Data supplied below:

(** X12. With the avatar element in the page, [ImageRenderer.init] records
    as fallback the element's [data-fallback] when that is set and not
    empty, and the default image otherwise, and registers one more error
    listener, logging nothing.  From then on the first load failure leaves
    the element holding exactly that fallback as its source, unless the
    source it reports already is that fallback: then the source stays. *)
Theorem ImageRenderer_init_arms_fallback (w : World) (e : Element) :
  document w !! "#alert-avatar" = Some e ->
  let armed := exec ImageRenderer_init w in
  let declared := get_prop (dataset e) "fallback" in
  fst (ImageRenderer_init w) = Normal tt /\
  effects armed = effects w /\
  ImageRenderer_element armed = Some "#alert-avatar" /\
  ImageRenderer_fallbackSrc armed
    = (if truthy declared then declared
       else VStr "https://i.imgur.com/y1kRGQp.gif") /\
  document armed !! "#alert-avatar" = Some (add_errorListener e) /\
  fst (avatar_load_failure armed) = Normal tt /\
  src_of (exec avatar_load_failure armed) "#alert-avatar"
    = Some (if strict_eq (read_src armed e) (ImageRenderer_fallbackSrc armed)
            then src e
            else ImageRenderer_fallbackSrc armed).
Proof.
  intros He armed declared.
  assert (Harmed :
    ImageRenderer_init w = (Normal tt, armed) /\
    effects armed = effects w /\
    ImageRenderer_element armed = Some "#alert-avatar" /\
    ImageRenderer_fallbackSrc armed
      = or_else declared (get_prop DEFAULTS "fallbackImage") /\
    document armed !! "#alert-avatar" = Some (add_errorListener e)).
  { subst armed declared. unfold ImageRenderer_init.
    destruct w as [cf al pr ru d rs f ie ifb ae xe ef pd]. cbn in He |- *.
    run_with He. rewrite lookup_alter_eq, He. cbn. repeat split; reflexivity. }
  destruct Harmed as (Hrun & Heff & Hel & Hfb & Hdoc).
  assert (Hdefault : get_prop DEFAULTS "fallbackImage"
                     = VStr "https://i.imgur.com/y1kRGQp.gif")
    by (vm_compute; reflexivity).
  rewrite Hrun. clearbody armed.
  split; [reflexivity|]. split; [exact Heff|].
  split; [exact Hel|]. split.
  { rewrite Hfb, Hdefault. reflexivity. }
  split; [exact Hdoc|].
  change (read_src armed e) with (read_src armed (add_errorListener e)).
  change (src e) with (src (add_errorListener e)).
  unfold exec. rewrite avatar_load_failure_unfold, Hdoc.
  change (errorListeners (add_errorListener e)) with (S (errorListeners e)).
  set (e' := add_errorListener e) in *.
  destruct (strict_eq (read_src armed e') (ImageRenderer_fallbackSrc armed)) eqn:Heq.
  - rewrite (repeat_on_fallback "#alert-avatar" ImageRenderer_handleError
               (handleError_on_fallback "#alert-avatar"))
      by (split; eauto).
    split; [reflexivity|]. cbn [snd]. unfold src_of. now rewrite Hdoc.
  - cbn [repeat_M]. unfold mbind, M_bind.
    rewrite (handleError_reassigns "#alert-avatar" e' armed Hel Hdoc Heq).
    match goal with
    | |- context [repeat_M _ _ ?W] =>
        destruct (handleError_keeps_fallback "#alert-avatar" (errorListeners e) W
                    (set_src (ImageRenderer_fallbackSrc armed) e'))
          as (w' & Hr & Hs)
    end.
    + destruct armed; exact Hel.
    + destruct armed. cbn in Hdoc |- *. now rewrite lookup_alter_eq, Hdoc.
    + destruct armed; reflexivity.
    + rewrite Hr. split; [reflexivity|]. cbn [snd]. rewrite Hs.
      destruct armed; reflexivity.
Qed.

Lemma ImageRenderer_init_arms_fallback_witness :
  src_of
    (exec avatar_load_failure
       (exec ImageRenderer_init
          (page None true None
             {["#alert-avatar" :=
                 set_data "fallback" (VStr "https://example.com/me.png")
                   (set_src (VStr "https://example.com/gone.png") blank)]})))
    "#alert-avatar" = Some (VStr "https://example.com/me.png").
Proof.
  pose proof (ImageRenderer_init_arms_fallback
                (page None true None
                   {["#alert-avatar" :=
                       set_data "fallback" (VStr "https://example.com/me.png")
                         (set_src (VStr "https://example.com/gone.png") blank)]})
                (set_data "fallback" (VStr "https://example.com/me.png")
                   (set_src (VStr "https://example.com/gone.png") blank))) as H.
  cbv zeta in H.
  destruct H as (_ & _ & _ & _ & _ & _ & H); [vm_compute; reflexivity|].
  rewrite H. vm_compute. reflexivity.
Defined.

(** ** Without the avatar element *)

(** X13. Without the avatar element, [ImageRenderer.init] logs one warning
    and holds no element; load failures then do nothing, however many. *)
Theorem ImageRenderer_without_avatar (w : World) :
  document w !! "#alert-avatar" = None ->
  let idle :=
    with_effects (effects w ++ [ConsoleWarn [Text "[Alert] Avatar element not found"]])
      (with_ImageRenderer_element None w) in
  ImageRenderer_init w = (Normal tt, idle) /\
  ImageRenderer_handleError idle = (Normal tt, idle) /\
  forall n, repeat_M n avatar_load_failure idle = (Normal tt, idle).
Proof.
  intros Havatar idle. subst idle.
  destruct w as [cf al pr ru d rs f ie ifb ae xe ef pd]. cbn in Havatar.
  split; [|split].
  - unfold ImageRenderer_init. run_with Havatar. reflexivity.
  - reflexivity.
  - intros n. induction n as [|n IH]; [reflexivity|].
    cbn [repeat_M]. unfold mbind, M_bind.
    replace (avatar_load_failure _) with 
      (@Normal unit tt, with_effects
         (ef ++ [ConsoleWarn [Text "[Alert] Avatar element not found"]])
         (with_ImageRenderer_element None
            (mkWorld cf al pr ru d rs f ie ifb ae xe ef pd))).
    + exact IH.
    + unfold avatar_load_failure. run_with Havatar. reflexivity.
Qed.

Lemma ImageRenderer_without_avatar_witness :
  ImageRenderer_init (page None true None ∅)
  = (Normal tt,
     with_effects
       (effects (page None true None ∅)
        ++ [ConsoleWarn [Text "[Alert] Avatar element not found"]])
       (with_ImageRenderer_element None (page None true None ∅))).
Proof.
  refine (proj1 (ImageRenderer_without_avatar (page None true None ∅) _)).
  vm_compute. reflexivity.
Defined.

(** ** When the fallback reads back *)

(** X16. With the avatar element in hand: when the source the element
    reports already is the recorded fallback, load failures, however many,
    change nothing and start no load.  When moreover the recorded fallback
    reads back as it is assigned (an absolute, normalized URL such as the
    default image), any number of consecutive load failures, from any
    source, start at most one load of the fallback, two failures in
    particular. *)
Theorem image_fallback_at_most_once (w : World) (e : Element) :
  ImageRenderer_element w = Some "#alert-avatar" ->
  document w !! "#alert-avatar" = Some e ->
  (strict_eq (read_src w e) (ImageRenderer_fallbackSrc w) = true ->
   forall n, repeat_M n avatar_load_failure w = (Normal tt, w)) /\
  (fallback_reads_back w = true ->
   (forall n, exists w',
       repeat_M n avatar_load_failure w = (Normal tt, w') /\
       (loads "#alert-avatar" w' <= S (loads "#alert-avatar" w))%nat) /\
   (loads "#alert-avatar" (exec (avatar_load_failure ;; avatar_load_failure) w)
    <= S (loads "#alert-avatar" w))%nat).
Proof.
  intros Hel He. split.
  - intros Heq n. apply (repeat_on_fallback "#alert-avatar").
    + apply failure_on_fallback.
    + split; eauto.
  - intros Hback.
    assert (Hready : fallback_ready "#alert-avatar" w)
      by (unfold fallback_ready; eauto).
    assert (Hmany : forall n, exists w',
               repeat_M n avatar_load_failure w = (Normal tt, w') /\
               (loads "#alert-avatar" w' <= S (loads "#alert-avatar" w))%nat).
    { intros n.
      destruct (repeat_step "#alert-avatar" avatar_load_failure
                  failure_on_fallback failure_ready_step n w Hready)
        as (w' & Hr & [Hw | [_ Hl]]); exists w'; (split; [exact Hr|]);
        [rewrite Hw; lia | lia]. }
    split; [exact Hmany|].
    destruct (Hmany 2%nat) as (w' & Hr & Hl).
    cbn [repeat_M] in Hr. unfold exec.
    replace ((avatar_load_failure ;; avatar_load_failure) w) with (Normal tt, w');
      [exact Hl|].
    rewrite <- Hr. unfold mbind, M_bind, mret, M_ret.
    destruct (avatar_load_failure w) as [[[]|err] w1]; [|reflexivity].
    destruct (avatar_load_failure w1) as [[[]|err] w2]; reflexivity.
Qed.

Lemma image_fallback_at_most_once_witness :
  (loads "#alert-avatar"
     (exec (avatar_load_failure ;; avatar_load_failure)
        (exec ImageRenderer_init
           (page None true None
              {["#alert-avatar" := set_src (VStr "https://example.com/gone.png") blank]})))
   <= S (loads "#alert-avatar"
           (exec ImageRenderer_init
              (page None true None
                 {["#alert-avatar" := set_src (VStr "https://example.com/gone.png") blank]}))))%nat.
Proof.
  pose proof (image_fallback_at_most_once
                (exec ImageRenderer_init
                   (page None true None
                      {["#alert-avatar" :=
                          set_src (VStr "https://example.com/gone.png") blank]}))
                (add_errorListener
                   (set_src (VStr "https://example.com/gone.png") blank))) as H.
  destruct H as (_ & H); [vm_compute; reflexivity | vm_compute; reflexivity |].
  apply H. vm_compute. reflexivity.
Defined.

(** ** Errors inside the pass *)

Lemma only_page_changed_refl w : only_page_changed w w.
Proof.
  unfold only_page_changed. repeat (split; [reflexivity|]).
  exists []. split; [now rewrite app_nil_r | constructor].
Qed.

End of Data supplied.

## What you have to do:
Scan the records above for the word "errorListeners". Copy each line that has it.

## Exercise answer:
  change (errorListeners (add_errorListener e)) with (S (errorListeners e)).
        destruct (handleError_keeps_fallback "#alert-avatar" (errorListeners e) W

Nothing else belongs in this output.